Em primeiro lugar, é preciso entender que, para o bebê e a criança pequena, o amor precisa ser traduzido na sua linguagem. Amor é atenção, cuidado físico, carinho. Em segundo lugar, é indispensável compreender que a afetividade não se realiza sob a desatenção, o medo, a ameaça, a insegurança, gritos, desespero, sob o desagrado ou a acomodação a uma situação injusta.

A carência afetiva tem pouco a ver com outras carências e pode ocorrer — e ocorre — em qualquer classe. Se a condição de vida da maioria da população é de pobreza, sofrimento, má nutrição, trabalho duro por salário insuficiente, insegurança e revolta, é evidente que seus filhos chegarão à escola em desvantagem. Às vezes em grande desvantagem, por falta de comida e problemas de saúde. Mas, se observarmos os casos de pessoas muito pobres que venceram na vida e sobreviveram às dificuldades com sucesso, vamos verificar que quase todas elas viveram em famílias em que havia a esperança de melhorar de vida, em clima de amor (ou, pelo menos, de respeito familiar), e eram amadas, cuidadas e protegidas. Isso significa dizer que não foram negativamente marcadas pela pobreza nem definitivamente sacrificadas pelas suas carências físicas e pelas situações sociais de risco porque tinham uma família, tinham atenção, carinho, desenvolveram bem o seu afeto.

Outro elemento que parece ser muito importante no bom desenvolvimento afetivo da criança é a religiosidade da família e, mais importante ainda, a sua fé. Ela ajuda a enfrentar dificuldades e cria um ambiente aproximador na família. Além disso, a transmissão de valores espirituais e morais contribui de forma comprovada para criar uma cumplicidade e uma união muito importante sob o aspecto afetivo.
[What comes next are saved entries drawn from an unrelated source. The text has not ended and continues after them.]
Lemma assoc_hit k x l1 l2 : k ∉ l1.*1 → assoc k (l1 ++ (k, x) :: l2) = Some x.
Proof. intros. rewrite assoc_app_ne by done. unfold assoc. cbn. by rewrite bool_decide_eq_true_2. Qed.

Lemma assoc_miss k l : k ∉ l.*1 → assoc k l = None.
Proof. intros. rewrite <-(app_nil_r l). by rewrite assoc_app_ne. Qed.

Lemma del_miss k l : k ∉ l.*1 → del k l = l.
Proof.
  unfold del. induction l as [|[k' x'] l IH]; [done|]. cbn [fmap list_fmap fst]. intros Hk.
  apply not_elem_of_cons in Hk as [Hk1 Hk2]. rewrite filter_cons_True by (cbn; congruence). by rewrite IH.
Qed.

Lemma del_hit k x l1 l2 :
  NoDup (l1 ++ (k, x) :: l2).*1 → del k (l1 ++ (k, x) :: l2) = l1 ++ l2.
Proof.
  rewrite fmap_app. cbn [fmap list_fmap fst]. intros (_ & H1' & [H2' _]%NoDup_cons)%NoDup_app.
  unfold del. rewrite filter_app, filter_cons_False by (cbn; tauto).
  change (del k l1 ++ del k l2 = l1 ++ l2). rewrite !del_miss; [done..|]. intros Hk. apply (H1' k Hk). by left.
Qed.

Lemma NoDup_keys_split (l1 : list (K * V)) k x l2 :
  NoDup (l1 ++ (k, x) :: l2).*1 → (k ∉ l1.*1) ∧ (k ∉ l2.*1) ∧ NoDup (l1 ++ l2).*1.
Proof.
  rewrite !fmap_app. cbn [fmap list_fmap fst]. intros (N1 & N2 & [N3 N4]%NoDup_cons)%NoDup_app.
  split_and!; [|done|].
  - intros Hk. apply (N2 k Hk). by left.
  - apply NoDup_app. split_and!; [done| |done]. intros y Hy Hy2. apply (N2 y Hy). by right.
Qed.

(** A key of the map is an entry of the list, at the address the map records. *)
Lemma rel_at_split locs c l k e x :
  rel_at locs c l → items c !! k = Some (e, x) →
  ∃ p1 p p2 l1 l2, e = Some p ∧ locs = p1 ++ p :: p2 ∧ l = l1 ++ (k, x) :: l2 ∧
    Forall2 (entry c) p1 l1 ∧ Forall2 (entry c) p2 l2 ∧ entry c p (k, x).
Proof.
  intros R Hk. assert (k ∈ l.*1) as Hin by (apply (rel_dom _ _ _ R); eauto).
  apply list_elem_of_fmap in Hin as ([k' x'] & Hkk & Hin). cbn in Hkk. subst k'.
  apply list_elem_of_split in Hin as (l1 & l2 & ->).
  pose proof (rel_entries _ _ _ R) as HF.
  apply Forall2_app_inv_r in HF as (p1 & ps & HF1 & HF2 & ->).
  apply Forall2_cons_inv_r in HF2 as (p & p2 & He & HF2 & ->).
  pose proof He as [_ He2]. cbn in He2. rewrite Hk in He2. injection He2 as -> ->.
  by exists p1, p, p2, l1, l2.
Qed.

Lemma rel_at_None locs c l k : rel_at locs c l → items c !! k = None → k ∉ l.*1.
Proof.
  intros R Hk ([k' x] & -> & Hin)%list_elem_of_fmap.
  apply list_elem_of_lookup in Hin as [i Hi].
  destruct (Forall2_lookup_r _ _ _ _ _ (rel_entries _ _ _ R) Hi) as (p & _ & _ & He). cbn in *. congruence.
Qed.

Lemma rel_Len locs c l : rel_at locs c l → Len c = Z.of_nat (length l).
Proof.
  intros R. unfold Len. f_equal. rewrite <-size_dom.
  assert (dom (items c) = list_to_set l.*1) as ->.
  { apply set_eq. intros k. rewrite elem_of_list_to_set, elem_of_dom. split; [by apply (rel_dom _ _ _ R)|].
    intros Hin. destruct (items c !! k) eqn:Hk; [eauto|]. by eapply rel_at_None in Hk. }
  rewrite size_list_to_set by apply (rel_keys _ _ _ R). by rewrite length_fmap.
Qed.

Lemma entries_frame c c' locs l :
  Forall2 (entry c) locs l →
  (∀ p, p ∈ locs → vof (lst c') p = vof (lst c) p) →
  (∀ k, k ∈ l.*1 → items c' !! k = items c !! k) →
  Forall2 (entry c') locs l.
Proof.
  intros HF HV HI. induction HF as [|p kv locs l [He1 He2] HF IH]; [constructor|].
  constructor.
  - split; [rewrite HV by set_solver; done|]. rewrite HI; [done|]. cbn. set_solver.
  - apply IH; intros; [apply HV|apply HI; cbn]; set_solver.
Qed.

Lemma NewBasicLRU_Rel capacity : Rel (NewBasicLRU capacity) [].
Proof.
  exists []. unfold NewBasicLRU. constructor; cbn.
  - repeat split.
  - apply NoDup_singleton.
  - constructor.
  - constructor.
  - intros k [? Hk]. by rewrite lookup_empty in Hk.
  - intros p. unfold vof. cbn. destruct (decide (p = root)) as [->|]; [unfold root; lia|].
    rewrite lookup_insert_ne, lookup_empty by done. by intros [].
  - destruct (decide (capacity <= 0)); lia.
Qed.

(** Moving an entry to the front, with the value the map holds afterwards. *)
Lemma rel_front c l1 k x l2 p1 p p2 l' its x' :
  rel_at (p1 ++ p :: p2) c (l1 ++ (k, x) :: l2) →
  Forall2 (entry c) p1 l1 → Forall2 (entry c) p2 l2 → entry c p (k, x) →
  ring l' (p :: p1 ++ p2) → keeps (lst c) l' → its = <[k := (Some p, x')]> (items c) →
  rel_at (p :: p1 ++ p2) (MkLRU l' its (cap c)) ((k, x') :: l1 ++ l2).
Proof.
  intros R HF1 HF2 [He _] Hr [HW HA] ->.
  destruct (NoDup_keys_split _ _ _ _ (rel_keys _ _ _ R)) as (Hk1 & Hk2 & Hnd).
  pose proof (rel_cap _ _ _ R) as [Hc1 Hc2]. rewrite length_app in Hc2. cbn [length] in Hc2.
  constructor; cbn [lst items cap].
  - done.
  - by apply NoDup_middle, (rel_nodup _ _ _ R).
  - constructor; [split; cbn; [by rewrite HW|by rewrite lookup_insert_eq]|].
    apply Forall2_app; [eapply entries_frame; [exact HF1|..]|eapply entries_frame; [exact HF2|..]];
      cbn; intros; rewrite ?HW; try done; rewrite lookup_insert_ne; [done|set_solver|done|set_solver].
  - cbn [fmap list_fmap fst]. constructor; [|done]. rewrite fmap_app. set_solver.
  - intros k' Hk'. cbn. destruct (decide (k' = k)) as [->|]; [by left|].
    rewrite lookup_insert_ne in Hk' by done. apply (rel_dom _ _ _ R) in Hk'.
    rewrite fmap_app in *. cbn [fmap list_fmap fst] in *. set_solver.
  - intros q. rewrite HW, HA. apply (rel_alloc _ _ _ R).
  - cbn [length]. rewrite length_app. lia.
Qed.

(** [Get] never panics, returns what the association list holds for the key and
    moves that entry to the front. *)
Lemma Get_spec c l k :
  Rel c l →
  ∃ c', Get k c = Ok (fst (spec_get k l), c') ∧ Rel c' (snd (spec_get k l)) ∧ cap c' = cap c.
Proof.
  intros [locs R]. unfold Get, spec_get. destruct (items c !! k) as [[e x]|] eqn:Hk.
  - destruct (rel_at_split _ _ _ _ _ _ R Hk) as (p1 & p & p2 & l1 & l2 & -> & -> & -> & HF1 & HF2 & He).
    destruct (NoDup_keys_split _ _ _ _ (rel_keys _ _ _ R)) as (Hk1 & _).
    rewrite assoc_hit by done. rewrite del_hit by apply (rel_keys _ _ _ R).
    destruct (moveToFront_ok _ _ _ _ (rel_ring _ _ _ R) (rel_nodup _ _ _ R)) as (l' & -> & Hr & HK).
    eexists. split; [done|]. split; [|done]. exists (p :: p1 ++ p2).
    eapply rel_front; [exact R|done..|]. symmetry. by apply insert_id.
  - rewrite assoc_miss by (by eapply rel_at_None). exists c. split_and!; [done| |done]. by exists locs.
Qed.

(** A new key at the front of the list. *)
Lemma rel_push c locs l e k x l0 l1 its :
  rel_at locs c l → (Z.of_nat (length l) < cap c) → k ∉ l.*1 → e ∉ root :: locs →
  ring l0 locs → is_Some (vof l0 e) → (∀ p, p ∈ locs → vof l0 p = vof (lst c) p) →
  (∀ p, is_Some (vof l0 p) → (p < alloc l0)%nat) →
  set_v k (Some e) l0 = Ok l1 → its = items c →
  ∃ l', pushElem (Some e) l1 = Ok l' ∧
    rel_at (e :: locs) (MkLRU l' (<[k := (Some e, x)]> its) (cap c)) ((k, x) :: l).
Proof.
  intros R Hcap Hk He Hr Le HV HAl Hset ->.
  destruct (set_v_ok k e l0 Le) as (l1' & Hset' & N1 & P1 & W1 & A1). rewrite Hset in Hset'. injection Hset' as <-.
  assert (NoDup (root :: e :: locs)) as Hnd.
  { pose proof (rel_nodup _ _ _ R) as Hnd. apply NoDup_cons in Hnd as [Hx Hnd].
    apply NoDup_cons. split; [set_solver|]. apply NoDup_cons. split; [set_solver|done]. }
  destruct (pushElem_ok l1 locs e) as (l' & Hpush & Hr' & W' & A'); [|done|by rewrite W1, upd_eq|].
  { eapply chain_frame; [exact Hr|intros; by rewrite N1|intros; by rewrite P1]. }
  exists l'. split; [done|]. pose proof (rel_cap _ _ _ R). constructor; cbn [lst items cap].
  - done.
  - done.
  - constructor; [split; cbn; [by rewrite W', W1, upd_eq|by rewrite lookup_insert_eq]|].
    eapply entries_frame; [apply (rel_entries _ _ _ R)| |]; cbn; intros y Hy.
    + rewrite W', W1, upd_ne; [by apply HV|]. intros ->. set_solver.
    + rewrite lookup_insert_ne; [done|]. by intros ->.
  - cbn. constructor; [done|apply (rel_keys _ _ _ R)].
  - intros k' Hk'. cbn. destruct (decide (k' = k)) as [->|]; [by left|].
    rewrite lookup_insert_ne in Hk' by done. right. by apply (rel_dom _ _ _ R).
  - intros q. rewrite W', W1, A', A1. unfold upd. destruct (decide (q = e)) as [->|]; [intros _; by apply HAl|apply HAl].
  - cbn [length]. lia.
Qed.

(** Removing the entry of a key. *)
Lemma rel_remove c l1 k x l2 p1 p p2 l' :
  rel_at (p1 ++ p :: p2) c (l1 ++ (k, x) :: l2) →
  Forall2 (entry c) p1 l1 → Forall2 (entry c) p2 l2 →
  ring l' (p1 ++ p2) → keeps (lst c) l' →
  rel_at (p1 ++ p2) (MkLRU l' (base.delete k (items c)) (cap c)) (l1 ++ l2).
Proof.
  intros R HF1 HF2 Hr [HW HA].
  destruct (NoDup_keys_split _ _ _ _ (rel_keys _ _ _ R)) as (Hk1 & Hk2 & Hnd).
  pose proof (rel_cap _ _ _ R) as [Hc1 Hc2]. rewrite length_app in Hc2. cbn [length] in Hc2.
  constructor; cbn [lst items cap].
  - done.
  - pose proof (NoDup_middle _ _ _ (rel_nodup _ _ _ R)) as Hx.
    apply NoDup_cons in Hx as [Hx1 Hx2]. apply NoDup_cons in Hx2 as [_ Hx2].
    apply NoDup_cons. split; [set_solver|done].
  - apply Forall2_app; [eapply entries_frame; [exact HF1|..]|eapply entries_frame; [exact HF2|..]];
      cbn; intros; rewrite ?HW; try done; rewrite lookup_delete_ne; [done|set_solver|done|set_solver].
  - done.
  - intros k' Hk'. destruct (decide (k' = k)) as [->|];
      [rewrite lookup_delete_eq in Hk'; by destruct Hk'|].
    rewrite lookup_delete_ne in Hk' by done. apply (rel_dom _ _ _ R) in Hk'.
    rewrite fmap_app in *. cbn [fmap list_fmap fst] in *. set_solver.
  - intros q. rewrite HW, HA. apply (rel_alloc _ _ _ R).
  - rewrite length_app. lia.
Qed.

Lemma rel_snoc locs c l k x :
  rel_at locs c (l ++ [(k, x)]) →
  ∃ ps p, locs = ps ++ [p] ∧ Forall2 (entry c) ps l ∧ entry c p (k, x).
Proof.
  intros R. pose proof (rel_entries _ _ _ R) as HF. apply Forall2_app_inv_r in HF as (ps & qs & HF1 & HF2 & ->).
  apply Forall2_cons_inv_r in HF2 as (p & p2 & He & HF2 & ->). inversion HF2. by exists ps, p.
Qed.

(** Adding a key that is absent while there is room. *)
Lemma rel_add_room c locs l k x :
  rel_at locs c l → Z.of_nat (length l) < cap c → k ∉ l.*1 →
  let '(e, l0) := newElem (lst c) in
  ∃ l', (set_v k e l0 ≫= pushElem e) = Ok l' ∧
    Rel (MkLRU l' (<[k := (e, x)]> (items c)) (cap c)) ((k, x) :: l).
Proof.
  intros R Hroom Hk. unfold newElem. set (l0 := MkList _ _). set (e := alloc (lst c)).
  assert (∀ p, vof l0 p = if decide (p = e) then Some inhabitant else vof (lst c) p) as HV.
  { intros p. unfold vof, l0. cbn. destruct (decide (p = e)) as [->|].
    - by rewrite lookup_insert_eq.
    - by rewrite lookup_insert_ne. }
  assert (∀ q, q ∈ root :: locs → q ≠ e) as Hfresh.
  { intros q Hq ->. eapply ring_live in Hq; [|apply (rel_ring _ _ _ R)].
    apply (rel_alloc _ _ _ R) in Hq. unfold e in Hq. lia. }
  assert (is_Some (vof l0 e)) as Le by (rewrite HV, decide_True; eauto).
  destruct (set_v_ok k e l0 Le) as (l1 & Hset & _). rewrite Hset. cbn [mbind res_bind].
  destruct (rel_push c locs l e k x l0 l1 (items c)) as (l' & -> & R'); try done.
  - intros He. by apply (Hfresh e).
  - unfold ring. eapply chain_frame; [apply (rel_ring _ _ _ R)| |]; intros q Hq.
    + assert (q ≠ e) by (apply Hfresh; rewrite app_comm_cons, removelast_last in Hq; set_solver).
      unfold nxt, l0. cbn. by rewrite lookup_insert_ne.
    + assert (q ≠ e) by (apply Hfresh; cbn in Hq; set_solver).
      unfold prv, l0. cbn. by rewrite lookup_insert_ne.
  - intros q Hq. rewrite HV, decide_False; [done|]. apply Hfresh. by right.
  - intros q. rewrite HV. cbn. destruct (decide (q = e)) as [->|]; [unfold e; lia|].
    intros Hq. apply (rel_alloc _ _ _ R) in Hq. lia.
  - exists l'. split; [done|]. by exists (e :: locs).
Qed.

Lemma value_of_hit c p k x : entry c p (k, x) → value_of c k = x.
Proof. intros [_ He]. unfold value_of. cbn in He. by rewrite He. Qed.

(** [removeLast] unlinks the least recently used entry and keeps its element. *)
Lemma removeLast_spec locs c l k x :
  rel_at locs c (l ++ [(k, x)]) →
  ∃ ps p la, locs = ps ++ [p] ∧ removeLast (lst c) = Ok (Some p, la) ∧ remove (Some p) (lst c) = Ok la ∧
    (∃ y, load la (Some p) = Ok y ∧ v y = k) ∧ (∃ y, load (lst c) (Some p) = Ok y ∧ v y = k) ∧
    value_of c k = x ∧ keeps (lst c) la ∧
    rel_at ps (MkLRU la (base.delete k (items c)) (cap c)) l.
Proof.
  intros R. destruct (rel_snoc _ _ _ _ _ R) as (ps & p & -> & HF & He).
  destruct (remove_ok _ _ _ _ (rel_ring _ _ _ R) (rel_nodup _ _ _ R)) as (la & Hrem & Hr & HK).
  exists ps, p, la. split; [done|].
  pose proof HK as [HW HA]. pose proof He as [He1 _]. cbn in He1.
  unfold removeLast. rewrite (last_elem_ok _ _ (rel_ring _ _ _ R) (rel_nodup _ _ _ R)), last_snoc.
  cbn [mbind res_bind]. rewrite Hrem. cbn [mbind res_bind].
  destruct (load_ok la p) as (y & Hy & _ & _ & Wy); [rewrite HW, He1; eauto|].
  destruct (load_ok (lst c) p) as (z & Hz & _ & _ & Wz); [rewrite He1; eauto|].
  split_and!; [done|done| | |by eapply value_of_hit|done|].
  - exists y. split; [done|]. congruence.
  - exists z. split; [done|]. congruence.
  - rewrite <-(app_nil_r ps), <-(app_nil_r l). by eapply rel_remove.
Qed.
Nas piores condições de sobrevivência, nos campos de concentração nazistas, muitas crianças foram capazes de crescer e de atingir um desenvolvimento surpreendente para quem não sabe que, mesmo lá, elas brincavam e tinham o máximo de atenção e amor.

Não se pode dizer que esse ou aquele aspecto do desenvolvimento seja mais importante do que outro. Mas algumas crianças com poucas possibilidades de desenvolvimento físico admitem recuperação depois dos 6 anos de idade. Certas crianças com problemas de desenvolvimento intelectual são socorridas depois dos 6 anos e acabam retomando um desenvolvimento normal. Mas é impossível recuperar a carência afetiva e apagar as cicatrizes sobre a personalidade da criança que foi rejeitada e que não recebeu amor e atenção suficientes.

LOBO, Luís. Escola de Pais: Para que seu Filho Cresça Feliz. Rio de Janeiro: Lacerda, 1997.